As I understand it, it is well known that CRT can be used to show that $Z/p\#Z$ as a ring is isomorphic to the product of the finite fields $Z/qZ$ where $q$ ranges over the primes up to $p$.
For example, this principle is called in out the Wikipedia article on the Chinese Remainder Theorem as a restatement of the CRT in algebraic language.
I believe that I am clear on what CRT says and how it is used in the standard use. I am a bit hazy when it comes to restating the theorem in algebraic language and the advantage of doing this. It might be that an example of applying the CRT algebraically may do the trick to clarify what the algebraic version means.

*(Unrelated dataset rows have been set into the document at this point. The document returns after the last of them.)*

(** X11: when the component renders ([descriptorCandidates] is not empty),
    the descriptor list is the candidate list with the primary descriptor
    at its head, [initialActiveAnchorKey] is a non-empty key of the
    descriptor map, and after the effect that resets an unknown active key
    the active key is a key of the descriptor map. *)
Theorem initial_anchor_key_is_attached (props : Props)
    (descriptors : list ElementDescriptor) (primary : ElementDescriptor) (st : Registry) :
  descriptorList props = Some descriptors →
  primaryDescriptor props = Some primary →
  let key := initialActiveAnchorKey (existingSession props ≫= windowState)
               descriptors primary in
  descriptors = descriptorCandidates props ∧ head descriptors = Some primary ∧
  truthy key = true ∧
  is_Some (descriptorMap descriptors !! key) ∧
  is_Some (descriptorMap descriptors !! activeAnchorKey (reset_active_key descriptors key st)).
Proof.
  intros Hl Hp key. unfold descriptorList in Hl. rewrite Hp in Hl.
  unfold primaryDescriptor in Hp.
  destruct (descriptorCandidates props) as [|d ds] eqn:Hc; [done|].
  cbn in Hl, Hp. injection Hl as <-. injection Hp as ->.
  assert (has_key (descriptorEntries (primary :: ds)) key = true) as Hkey.
  { by apply initialActiveAnchorKey_has_key. }
  assert (is_Some (descriptorMap (primary :: ds) !! key)) as Hsome.
  { by apply descriptorMap_has_key. }
  split_and!; [done..| |done|].
  - apply has_key_elem in Hkey as (e & Hin & <-). by eapply entry_key_truthy.
  - unfold reset_active_key.
    destruct (descriptorMap (primary :: ds) !! activeAnchorKey st) eqn:Ha; [by rewrite Ha|done].
Qed.

End MountExtras.

Section MountExtras2.

Import Resolver Anchor Collapse Mount.

Lemma filter_key_single `{EqDecision K} (key : DescriptorEntry → K)
    (es : list DescriptorEntry) (e : DescriptorEntry) :
  NoDup (key <$> es) → e ∈ es →
  List.filter (fun x => bool_decide (key x = key e)) es = [e].
Proof.
  induction es as [|x es IH]; intros Hnd Hin; [by apply elem_of_nil in Hin|].
  rewrite fmap_cons in Hnd. apply NoDup_cons in Hnd as [Hx Hnd].
  cbn [List.filter]. apply elem_of_cons in Hin as [<-|Hin].
  - rewrite bool_decide_eq_true_2 by done. f_equal.
    clear IH Hnd. induction es as [|y es IH]; [done|]. cbn [List.filter].
    rewrite fmap_cons in Hx. apply not_elem_of_cons in Hx as [Hne Hx].
    rewrite bool_decide_eq_false_2 by congruence. by apply IH.
  - rewrite bool_decide_eq_false_2; [by apply IH|].
    intros Heq. apply Hx. rewrite Heq. by apply list_elem_of_fmap_2.
Qed.

(** X10: [buildDescriptorKey], [descriptorMap] and [descriptorKeyMap].
    The key of a descriptor is never the empty string; every attached
    descriptor has its key in the descriptor map and its object in the key
    map; what the maps hold are attached descriptors with their keys; and
    when no two entries share a key the descriptor map returns, under the
    key of a descriptor, that descriptor. *)
Theorem descriptor_map_holds_the_attached_descriptors
    (descriptors : list ElementDescriptor) :
  (∀ i d, descriptors !! i = Some d →
     truthy (buildDescriptorKey d i) = true ∧
     is_Some (descriptorMap descriptors !! buildDescriptorKey d i) ∧
     is_Some (descriptorKeyMap descriptors !! object_id d)) ∧
  (∀ k d, descriptorMap descriptors !! k = Some d →
     ∃ i, descriptors !! i = Some d ∧ buildDescriptorKey d i = k) ∧
  (∀ o k, descriptorKeyMap descriptors !! o = Some k →
     ∃ i d, descriptors !! i = Some d ∧ object_id d = o ∧ buildDescriptorKey d i = k) ∧
  (NoDup (entry_key <$> descriptorEntries descriptors) →
   ∀ i d, descriptors !! i = Some d →
     descriptorMap descriptors !! buildDescriptorKey d i = Some d).
Proof.
  split_and!.
  - intros i d Hi.
    assert ({| entry_descriptor := d; entry_index := i;
               entry_key := buildDescriptorKey d i |} ∈ descriptorEntries descriptors) as Hin.
    { apply descriptorEntries_elem. by exists i, d. }
    split_and!.
    + apply buildDescriptorKey_truthy.
    + apply descriptorMap_has_key, has_key_elem. by eexists.
    + unfold descriptorKeyMap.
      rewrite (foldl_insert_lookup (fun e => object_id (entry_descriptor e)) entry_key).
      destruct (last _) as [e'|] eqn:Hl; [done|].
      pose proof (filter_last_None _ _ Hl _ Hin) as Hf. cbn in Hf.
      by apply bool_decide_eq_false in Hf.
  - apply descriptorMap_value.
  - intros o k. unfold descriptorKeyMap.
    rewrite (foldl_insert_lookup (fun e => object_id (entry_descriptor e)) entry_key).
    destruct (last _) as [e|] eqn:Hl; [|by rewrite lookup_empty].
    apply filter_last_elem in Hl as [Hin Hk]. apply bool_decide_eq_true in Hk.
    apply descriptorEntries_elem in Hin as (i & d' & Hi & ->). cbn in *.
    intros [= <-]. by exists i, d'.
  - intros Hnd i d Hi.
    assert ({| entry_descriptor := d; entry_index := i;
               entry_key := buildDescriptorKey d i |} ∈ descriptorEntries descriptors) as Hin.
    { apply descriptorEntries_elem. by exists i, d. }
    unfold descriptorMap. rewrite (foldl_insert_lookup entry_key entry_descriptor).
    pose proof (filter_key_single entry_key _ _ Hnd Hin) as Hf. cbn [entry_key] in Hf.
    rewrite Hf. done.
Qed.
(** * pixi-layout-engine: the grid placement core of [layouts.ts]

    A shallow embedding of the square-grid strategies, the occupancy-grid
    spanning placer, the perimeter grid and the cell metrics, followed by
    the properties of the specification that were checked against them.

    Conventions of the embedding.
    - A JavaScript [number] holding a size, a gap or a coordinate is a
      rational [Q]; the arithmetic on it is exact.  Grid indices, column and
      row counts are integers [Z]; array indices and lengths are [nat].
      Where the code takes an integer of a quotient or a product of doubles
      (the diamond, the zones of the clustered fill, the random index), the
      quotient or product is computed in doubles ([Double]).
    - An optional field ([colSpan?: number], every key of [LayoutOptions])
      is an [option]; a destructuring default [{ columns = 3 } = options] is
      [default 3 (columns options)].
    - A function that mutates its [components] in place returns the updated
      list, in the order of the array it was given, next to its [Bounds].
    - A call whose arithmetic leaves the integers and rationals
      ([Infinity], [NaN], [Math.sqrt], [Math.cos] ...), that throws or that
      does not terminate has no result in the model: [None]. *)

From Stdlib Require Import ZArith QArith Qround Qabs List Bool String Ascii Lia Arith Permutation Sorted Lqa.
From Stdlib Require Import Floats.SpecFloat.
Import ListNotations.

Local Open Scope Z_scope.

(** ** JavaScript arithmetic on integers *)

Module JS.

(** [Math.floor(a / b)] for integers [a], [b] with [b <> 0]. *)
Definition floorDiv (a b : Z) : Z := a / b.

(** [Math.ceil(a / b)] for integers [a], [b] with [b <> 0]. *)
Definition ceilDiv (a b : Z) : Z := - ((- a) / b).

(** [a % b]: the remainder takes the sign of the dividend. *)
Definition rem (a b : Z) : Z := Z.rem a b.

(** [x ?? d] and destructuring defaults. *)
Definition default {A : Type} (d : A) (o : option A) : A :=
  match o with Some a => a | None => d end.

(** [s.includes(sub)] *)
Definition includes (s sub : string) : bool :=
  match String.index 0 sub s with Some _ => true | None => false end.

(** [s === t] on strings *)
Definition streq (s t : string) : bool := String.eqb s t.

(** [a > b] on rationals *)
Definition Qgtb (a b : Q) : bool := negb (Qle_bool a b).

(** [Math.max(a, b)] and [Math.min(a, b)] on rationals *)
Definition Qmax (a b : Q) : Q := if Qle_bool a b then b else a.
Definition Qmin (a b : Q) : Q := if Qle_bool a b then a else b.

(** [Math.sqrt(3)]: the double nearest to the square root of three,
    [0x3FFBB67AE8584CAA]. *)
Definition sqrt3 : Q := 3900231685776981 # 2251799813685248.

(** truthiness of a number: [0] is falsy *)
Definition truthyQ (o : option Q) : bool :=
  match o with Some q => negb (Qeq_bool q 0) | None => false end.

Definition truthyZ (o : option Z) : bool :=
  match o with Some z => negb (z =? 0) | None => false end.

(** [for (let k = 0; k < n; k++)] over integers *)
Definition upto (n : Z) : list Z := map Z.of_nat (seq 0 (Z.to_nat n)).

End JS.

(** ** JavaScript numbers as doubles

    Where the code multiplies or divides integers and then takes an integer
    of the result ([Math.ceil], [Math.floor], [Math.round]), the integer
    depends on the rounding of the double arithmetic.  These computations
    are carried out on IEEE 754 binary64 numbers, with the operations of the
    standard library's [SpecFloat] (round to nearest, ties to even). *)

Module Double.

Definition t : Type := spec_float.

Definition prec : Z := 53.
Definition emax : Z := 1024.

(** The double of an integer literal or of an integer variable. *)
Definition ofZ (z : Z) : t := binary_normalize prec emax z 0 false.

Definition add : t -> t -> t := SFadd prec emax.
Definition sub : t -> t -> t := SFsub prec emax.
Definition mul : t -> t -> t := SFmul prec emax.
Definition div : t -> t -> t := SFdiv prec emax.
(** ** od_ec_dec_bit_logp *)

Lemma bit_logp_preserves : forall st logp,
  dec_ok st -> 0 <= logp <= 15 ->
  dec_ok (fst (od_ec_dec_bit_logp st logp)).
Proof.
  intros st logp Hok Hl.
  pose proof Hok as [Hr Hv Hc Ho Hs Hf].
  unfold od_ec_dec_bit_logp, OD_MINI, OD_EC_WINDOW_SIZE.
  change (32 - 16) with 16.
  rewrite (u32_small (15 - logp)) by lia.
  rewrite (shiftl_pow2 1) by lia. rewrite Z.mul_1_l.
  assert (Hp : 1 <= 2 ^ (15 - logp) <= 2 ^ 15).
  { split; [pose proof (pow2_pos (15 - logp)); lia|].
    apply Z.pow_le_mono_r; lia. }
  change (2 ^ 15) with 32768 in Hp.
  rewrite s32_small by lia.
  set (p := 2 ^ (15 - logp)) in *.
  rewrite (u32_small (32768 - p)) by lia.
  rewrite (u32_small (rng st - 32768)) by lia.
  set (v := 32768 - p + Z.min (32768 - p) (rng st - 32768)).
  assert (Hvb : 0 <= v < rng st /\ 1 <= rng st - v) by (unfold v; lia).
  rewrite (u32_small v) by lia.
  rewrite shiftl_pow2 by lia.
  change (2 ^ 16) with 65536 in *. change (2 ^ 32) with 4294967296 in *.
  rewrite (u32_small (v * 65536))
    by (change (2 ^ 32) with 4294967296; lia).
  destruct (v * 65536 <=? val st) eqn:C; cbn [Z.eqb Pos.eqb].
  - apply Z.leb_le in C.
    rewrite (u32_small (val st - v * 65536))
      by (change (2 ^ 32) with 4294967296; lia).
    rewrite (u32_small (rng st - v)) by lia.
    apply normalize_ok; try lia.
    change 65536 with (2 ^ 16). apply fill_keep. exact Hok.
  - apply Z.leb_gt in C.
    apply normalize_ok; try lia.
Qed.

(** ** The decode calls *)

Lemma set_ext_ok : forall st s, dec_ok st -> dec_ok (set_ext st s).
Proof. intros st s [? ? ? ? ? ?]. constructor; assumption. Qed.

Lemma maxi_value : forall D r fts,
  0 <= D < r -> 32768 <= r < 65536 -> fts <= r < 2 * fts ->
  OD_MAXI (s32 (Z.shiftr D 1)) (s32 (D - u32 (r - fts))) =
  Z.max (D / 2) (D - (r - fts)).
Proof.
  intros D r fts HD Hr Hf. unfold OD_MAXI.
  rewrite shiftr_pow2 by lia. change (2 ^ 1) with 2.
  rewrite (u32_small (r - fts)) by lia.
  rewrite (s32_small (D / 2)) by zdiv.
  rewrite (s32_small (D - (r - fts))) by lia.
  reflexivity.
Qed.

Lemma decode_core : forall st ft fts s,
  dec_ok st -> 0 <= s -> fts = ft * 2 ^ s -> fts <= rng st < 2 * fts ->
  decode_post ft (set_ext st s)
    (u32 (Z.shiftr (OD_MAXI (s32 (Z.shiftr (top16 st) 1))
                            (s32 (top16 st - u32 (rng st - fts)))) s)).
Proof.
  intros st ft fts s Hok Hs Efts Hf.
  pose proof Hok as [Hr _ _ _ _ _].
  destruct (top16_eq st Hok) as [_ HD].
  rewrite (maxi_value _ _ _ HD Hr Hf).
  pose proof (value_below_total _ _ _ HD Hf) as HM.
  pose proof (pow2_pos s Hs) as HP.
  set (M := Z.max (top16 st / 2) (top16 st - (rng st - fts))) in *.
  rewrite shiftr_pow2 by lia.
  assert (Hv : 0 <= M / 2 ^ s < ft).
  { split; [apply Z.div_pos; lia|].
    apply Z.div_lt_upper_bound; [lia|]. rewrite Z.mul_comm. lia. }
  assert (Hle : ft <= fts) by nia.
  rewrite u32_small by lia.
  split; [apply set_ext_ok; exact Hok|]. split; [exact Hv|].
  intros fl fh Hfl Hfh. unfold update_ok, decoded. proj_simpl.
  change (top16 (set_ext st s)) with (top16 st).
  rewrite <- Efts. rewrite !shiftr_pow2 by lia. change (2 ^ 1) with 2.
  fold M. repeat split; lia.
Qed.

Lemma decode_normalized_post : forall st ft,
  dec_ok st -> 16384 <= ft <= 32768 ->
  decode_post ft (fst (od_ec_decode_normalized st ft))
                 (snd (od_ec_decode_normalized st ft)).
Proof.
  intros st ft Hok Hft. pose proof Hok as [Hr _ _ _ _ _].
  unfold od_ec_decode_normalized. cbn [fst snd].
  rewrite (shiftl_pow2 ft 1) by lia. change (2 ^ 1) with 2.
  rewrite (u32_small (ft * 2)) by lia.
  destruct (ft * 2 <=? rng st) eqn:C.
  - apply Z.leb_le in C. apply decode_core; try assumption; try lia.
    + rewrite shiftl_pow2 by lia. rewrite u32_small; lia.
    + rewrite shiftl_pow2 by lia. rewrite u32_small; lia.
  - apply Z.leb_gt in C. apply decode_core; try assumption; try lia.
    + rewrite shiftl_pow2 by lia. rewrite u32_small; lia.
    + rewrite shiftl_pow2 by lia. rewrite u32_small; lia.
Qed.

What insights does the algebraic restatement offer that would not otherwise be available in the traditional statement of CRT?
What could we conclude if such an isomorphism did not exist? In other words, what do we gain from the restatement?
My goal here is to try to think more algebraically and to better leverage the insights from group theory and ring theory.
One answer is that the "algebraic" statement allows for a generalization to arbitrary rings (rather than just $\mathbb Z$), see further down in the Wikipedia article. This is useful is various contexts. The two most direct such generalizations are on the one hand principal ideal domains, where the CRT helps classify finitely generated modules, and on the other hand rings of integers in number fields, where it helps show for example that the ideal norm is multiplicative.
Even if we restrict ourselves to $\mathbb Z$ though, there are numerous applications. It basically reduces any question about finite abelian groups to cyclic ones, which are easy. The first thing that comes to mind is the fact that finite abelian groups are Pontrjagin self-dual, i.e. isomorphic to their character groups.